● SUPPLIED INFORMATION
Lemma count_zero_witness (rs : list Z) :
  1 <= count_zero rs -> exists i r, rs !! i = Some r /\ r <= 0.
Proof.
  unfold count_zero. induction rs as [|r rs IH]; cbn [List.filter length]; [lia|].
  destruct (Z.leb_spec r 0) as [Hr|Hr].
  - intros _. exists 0%nat, r. split; [reflexivity | exact Hr].
  - intros H. destruct (IH H) as (i & r' & Hi & Hr').
    exists (S i), r'. split; assumption.
Qed.

Lemma nonzero_registers_all (rs : list Z) :
  Forall is_u8 rs -> count_zero rs = 0 ->
  nonzero_registers rs = rs /\ Forall (fun n => 1 <= n <= 255) rs.
Proof.
  unfold count_zero, nonzero_registers.
  induction 1 as [|r rs Hr _ IH]; cbn [List.filter length]; [split; [reflexivity | constructor]|].
  unfold is_u8 in Hr.
  destruct (Z.leb_spec r 0) as [Hle|Hgt]; cbn [length]; [lia|].
  intros Hz. destruct (IH Hz) as [-> Hall].
  rewrite (proj2 (Z.ltb_lt 0 r)) by lia. split; [reflexivity|].
  constructor; [lia | exact Hall].
Qed.

Lemma rawHarmonicEstimate_formula (Log : spec_float -> spec_float) (s : sketch) :
  Z.of_nat (length (registers s)) <= m ->
  rawHarmonicEstimate Log s = raw_estimate_by_formula Log (registers s).
Proof.
  intros Hlen. unfold rawHarmonicEstimate, raw_estimate_by_formula.
  rewrite harmonic_loop_counts by exact Hlen.
  pose proof (count_nonzero_range (registers s)) as Hc.
  destruct (Z.eqb_spec (count_nonzero (registers s)) 0) as [->|Hne].
  - reflexivity.
  - rewrite (proj2 (count_float_positive (count_nonzero (registers s)) ltac:(lia))).
    reflexivity.
Qed.

Lemma numerator_value (Log : spec_float -> spec_float) :
  Log Float64.two = ln2 ->
  Float64.mul (Float64.mul (alpha Log) (Float64.of_Z 16384)) (Float64.of_Z 16384)
  = S754_finite false 6497320848556798 (-25).
Proof. intros H. unfold alpha. rewrite H. vm_compute. reflexivity. Qed.

(** With every one of the [m] registers touched the raw estimate is at
    least [2^14]. *)
Lemma raw_estimate_all_touched (Log : spec_float -> spec_float) (s : sketch) (raw : Z) :
  Log Float64.two = ln2 -> well_formed s ->
  count_zero (registers s) = 0 ->
  rawHarmonicEstimate Log s = Some raw -> 2 ^ 14 <= raw.
Proof.
  intros HLog [Hlen Hu8] Hz.
  assert (HlenZ : Z.of_nat (length (registers s)) = 16384).
  { rewrite Hlen, Z2Nat.id by (rewrite m_value; lia). apply m_value. }
  rewrite rawHarmonicEstimate_formula by (rewrite m_value; lia).
  unfold raw_estimate_by_formula.
  pose proof (counts_total (registers s)) as Ht.
  assert (Hused : count_nonzero (registers s) = 16384) by lia.
  rewrite Hused. change (16384 =? 0) with false. cbv iota.
  rewrite (numerator_value Log HLog).
  destruct (nonzero_registers_all _ Hu8 Hz) as [Hall Hrange].
  assert (Hfit : 0 + Z.of_nat (length (registers s)) <= 2 ^ 14)
    by (rewrite HlenZ; change (2 ^ 14) with 16384; lia).
  pose proof (sum_after_fold (registers s) Hrange 0 Float64.zero
                ltac:(lia) Hfit (or_introl (conj eq_refl eq_refl))) as Hsum.
  unfold harmonic_sum. rewrite Hall.
  destruct Hsum as [[Hk _]|(_ & ms & es & -> & Hin)]; [lia|].
  rewrite Z.add_0_l, HlenZ in Hin.
  assert (Hk : 1 <= 16384 <= 2 ^ 14) by (change (2 ^ 14) with 16384; lia).
  assert (Hmn : 2 ^ 52 <= Z.pos 6497320848556798 < 2 ^ 53)
    by (change (2 ^ 52) with 4503599627370496;
        change (2 ^ 53) with 9007199254740992; lia).
  pose proof (div_at_least 16384 6497320848556798 ms es Hk Hmn Hin) as Hdiv.
  destruct (Float64.div _ _) as [sg|sg| |sg m3 e3]; try contradiction.
  - discriminate.
  - destruct sg; [contradiction|]. apply to_uint64_at_least. exact Hdiv.
Qed.

Lemma Estimate_cases (Log : spec_float -> spec_float) (s : sketch) :
  Z.of_nat (length (registers s)) <= m ->
  Estimate Log s = Estimate_by_cases Log s.
Proof.
  intros Hlen. unfold Estimate, Estimate_by_cases.
  rewrite rawHarmonicEstimate_formula by exact Hlen.
  unfold linearCounting, linearCounting_value, maxLinearCounting.
  rewrite zero_loop_counts by exact Hlen. reflexivity.
Qed.

Lemma count_nonzero_replicate_zero (n : nat) : count_nonzero (replicate n 0) = 0.
Proof.
  unfold count_nonzero, nonzero_registers.
  induction n as [|n IH]; cbn [replicate List.filter]; [reflexivity | exact IH].
Qed.

Lemma count_zero_replicate_zero (n : nat) : count_zero (replicate n 0) = Z.of_nat n.
Proof.
  unfold count_zero.
  induction n as [|n IH]; cbn [replicate List.filter Z.leb Z.compare length];
    [reflexivity | lia].
Qed.

Lemma Estimate_empty (Log : spec_float -> spec_float) (s : sketch) :
  registers s = replicate (Z.to_nat m) 0 ->
  Log Float64.one = Float64.zero ->
  0 <= maxTick (biasSet s) ->
  Estimate Log s = Some 0.
Proof.
  intros Hrs HLog Hmax.
  rewrite Estimate_cases
    by (rewrite Hrs, length_replicate, Z2Nat.id; rewrite m_value; lia).
  unfold Estimate_by_cases, raw_estimate_by_formula.
  rewrite Hrs, count_nonzero_replicate_zero, count_zero_replicate_zero.
  rewrite Z2Nat.id by (rewrite m_value; lia).
  change (0 =? 0) with true. cbv iota.
  rewrite (proj2 (Z.ltb_ge _ _)) by lia.
  change (0 <? 11500) with true. cbv iota.
  change (Float64.div mf (Float64.of_Z m)) with Float64.one.
  rewrite HLog. reflexivity.
Qed.

(** C4. Estimate takes its result in this order: the raw estimate is [0]
    when no register is non-zero and [alpha * registersUsed^2 / sum] cut to
    an integer otherwise, with [alpha = 1 / (2 * Log 2)]; a raw estimate
    above [maxTick] is returned as it is; else one below [11500] gives
    [M * Log(M / numZeroRegisters)] cut to an integer; else the interpolated
    bias times the raw estimate, cut to an integer. On the empty sketch ([m]
    registers, all zero) the result is [0]. *)
Theorem Estimate_selects_in_order (Log : spec_float -> spec_float) (s : sketch) :
  Z.of_nat (length (registers s)) <= m ->
  Estimate Log s = Estimate_by_cases Log s /\
  alpha Log = Float64.div Float64.one (Float64.mul Float64.two (Log Float64.two)) /\
  (registers s = replicate (Z.to_nat m) 0 ->
   Log Float64.one = Float64.zero ->
   0 <= maxTick (biasSet s) ->
   Estimate Log s = Some 0).
Proof.
  intros Hlen. split; [|split].
  - unfold Estimate, Estimate_by_cases.
    rewrite rawHarmonicEstimate_formula by exact Hlen.
    unfold linearCounting, linearCounting_value, maxLinearCounting.
    rewrite zero_loop_counts by exact Hlen. reflexivity.
  - reflexivity.
  - apply Estimate_empty.
Qed.

Lemma uniformSketch_length (r : Z) : Z.of_nat (length (registers (uniformSketch r))) = m.
Proof.
  change (registers (uniformSketch r)) with (replicate (Z.to_nat m) r).
  rewrite length_replicate, Z2Nat.id; [reflexivity | rewrite m_value; lia].
Qed.

Lemma Estimate_selects_in_order_witness :
  Estimate sampleLog (uniformSketch 0) = Estimate_by_cases sampleLog (uniformSketch 0) /\
  alpha sampleLog
  = Float64.div Float64.one (Float64.mul Float64.two (sampleLog Float64.two)) /\
  (registers (uniformSketch 0) = replicate (Z.to_nat m) 0 ->
   sampleLog Float64.one = Float64.zero ->
   0 <= maxTick (biasSet (uniformSketch 0)) ->
   Estimate sampleLog (uniformSketch 0) = Some 0).
Proof.
  apply (Estimate_selects_in_order sampleLog (uniformSketch 0)).
  rewrite uniformSketch_length. lia.
Defined.

(** C1, as the code has it. On a sketch with [m] byte registers, whenever
    Estimate takes the linear-counting branch (raw estimate at most
    [maxTick] and below [11500]) at least one register is zero: the count
    the branch divides by is a float [z >= 1] and [M / z] is finite. The
    source has no special case for a count of zero; with all [m] registers
    touched the raw estimate is at least [16384] and the branch is not
    taken. [math.Log(2)] is taken to return the float nearest to ln 2. *)
Theorem linearCounting_divides_by_a_positive_count
    (Log : spec_float -> spec_float) (s : sketch) (rawEstimate : Z) :
  Log Float64.two = ln2 ->
  well_formed s ->
  rawHarmonicEstimate Log s = Some rawEstimate ->
  rawEstimate <= maxTick (biasSet s) ->
  rawEstimate < maxLinearCounting ->
  Estimate Log s = linearCounting Log s /\
  (exists i, registers s !! i = Some 0) /\
  exists z, 1 <= z <= m /\
    zero_loop (registers s) = Float64.of_Z z /\
    finite_positive (Float64.div mf (zero_loop (registers s))) = true.
Proof.
  intros HLog Hwf Hraw Hmax Hlin.
  assert (Hlen : Z.of_nat (length (registers s)) = m).
  { destruct Hwf as [Hl _]. rewrite Hl, Z2Nat.id; [reflexivity | rewrite m_value; lia]. }
  split; [|split].
  - unfold Estimate. rewrite Hraw.
    rewrite (proj2 (Z.ltb_ge _ _)) by lia.
    rewrite (proj2 (Z.ltb_lt _ _)) by exact Hlin. reflexivity.
  - pose proof (count_zero_range (registers s)) as Hrange.
    destruct (Z.eq_dec (count_zero (registers s)) 0) as [Hz|Hz].
    + pose proof (raw_estimate_all_touched Log s rawEstimate HLog Hwf Hz Hraw) as Hbig.
      unfold maxLinearCounting in Hlin. change (2 ^ 14) with 16384 in Hbig. lia.
    + destruct (count_zero_witness (registers s) ltac:(lia)) as (i & r & Hi & Hr).
      exists i. destruct Hwf as [_ Hu8].
      pose proof (is_u8_lookup _ _ _ Hu8 Hi). rewrite Hi. f_equal. lia.
  - pose proof (count_zero_range (registers s)) as Hrange.
    destruct (Z.eq_dec (count_zero (registers s)) 0) as [Hz|Hz].
    + pose proof (raw_estimate_all_touched Log s rawEstimate HLog Hwf Hz Hraw) as Hbig.
      unfold maxLinearCounting in Hlin. change (2 ^ 14) with 16384 in Hbig. lia.
    + exists (count_zero (registers s)).
      rewrite zero_loop_counts by lia.
      split; [lia|]. split; [reflexivity|].
      apply count_float_positive. lia.
Qed.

● TASK TO CARRY OUT
Reproduce, exactly as they stand in the data above, the lines from the one that holds "rewrite Z2Nat.id by (rewrite m_value; lia)." to the one that holds "registers, all zero)", inclusive.

● OUTPUT FOR THIS EXERCISE
  rewrite Z2Nat.id by (rewrite m_value; lia).
  change (0 =? 0) with true. cbv iota.
  rewrite (proj2 (Z.ltb_ge _ _)) by lia.
  change (0 <? 11500) with true. cbv iota.
  change (Float64.div mf (Float64.of_Z m)) with Float64.one.
  rewrite HLog. reflexivity.
Qed.

(** C4. Estimate takes its result in this order: the raw estimate is [0]
    when no register is non-zero and [alpha * registersUsed^2 / sum] cut to
    an integer otherwise, with [alpha = 1 / (2 * Log 2)]; a raw estimate
    above [maxTick] is returned as it is; else one below [11500] gives
    [M * Log(M / numZeroRegisters)] cut to an integer; else the interpolated
    bias times the raw estimate, cut to an integer. On the empty sketch ([m]
    registers, all zero) the result is [0]. *)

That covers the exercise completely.